- What you will do -
Starting with the first line and ending with the last, copy the entries word for word.

-------- Data in this exercise --------

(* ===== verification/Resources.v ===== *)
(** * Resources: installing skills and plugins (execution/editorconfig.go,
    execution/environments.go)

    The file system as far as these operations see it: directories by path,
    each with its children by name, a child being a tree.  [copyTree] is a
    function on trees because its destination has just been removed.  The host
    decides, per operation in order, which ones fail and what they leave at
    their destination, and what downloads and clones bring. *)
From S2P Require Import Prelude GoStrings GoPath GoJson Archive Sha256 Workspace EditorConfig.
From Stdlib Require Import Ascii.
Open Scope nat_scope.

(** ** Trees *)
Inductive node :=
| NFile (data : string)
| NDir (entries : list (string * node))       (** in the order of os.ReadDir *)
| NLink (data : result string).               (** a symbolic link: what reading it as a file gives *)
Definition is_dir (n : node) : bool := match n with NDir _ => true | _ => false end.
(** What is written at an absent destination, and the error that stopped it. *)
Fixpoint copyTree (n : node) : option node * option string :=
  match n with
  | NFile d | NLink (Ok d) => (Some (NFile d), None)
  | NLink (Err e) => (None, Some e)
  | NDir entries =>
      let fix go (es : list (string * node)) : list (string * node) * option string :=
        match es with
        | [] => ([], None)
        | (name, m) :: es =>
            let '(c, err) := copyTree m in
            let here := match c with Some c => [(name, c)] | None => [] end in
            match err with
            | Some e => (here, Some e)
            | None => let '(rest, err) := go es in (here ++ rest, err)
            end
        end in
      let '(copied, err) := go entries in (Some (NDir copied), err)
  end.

--------

- Reply -
(* ===== verification/Resources.v ===== *)
(** * Resources: installing skills and plugins (execution/editorconfig.go,
    execution/environments.go)

    The file system as far as these operations see it: directories by path,
    each with its children by name, a child being a tree.  [copyTree] is a
    function on trees because its destination has just been removed.  The host
    decides, per operation in order, which ones fail and what they leave at
    their destination, and what downloads and clones bring. *)
From S2P Require Import Prelude GoStrings GoPath GoJson Archive Sha256 Workspace EditorConfig.
From Stdlib Require Import Ascii.
Open Scope nat_scope.

(** ** Trees *)
Inductive node :=
| NFile (data : string)
| NDir (entries : list (string * node))       (** in the order of os.ReadDir *)
| NLink (data : result string).               (** a symbolic link: what reading it as a file gives *)
Definition is_dir (n : node) : bool := match n with NDir _ => true | _ => false end.
(** What is written at an absent destination, and the error that stopped it. *)
Fixpoint copyTree (n : node) : option node * option string :=
  match n with
  | NFile d | NLink (Ok d) => (Some (NFile d), None)
  | NLink (Err e) => (None, Some e)
  | NDir entries =>
      let fix go (es : list (string * node)) : list (string * node) * option string :=
        match es with
        | [] => ([], None)
        | (name, m) :: es =>
            let '(c, err) := copyTree m in
            let here := match c with Some c => [(name, c)] | None => [] end in
            match err with
            | Some e => (here, Some e)
            | None => let '(rest, err) := go es in (here ++ rest, err)
            end
        end in
      let '(copied, err) := go entries in (Some (NDir copied), err)
  end.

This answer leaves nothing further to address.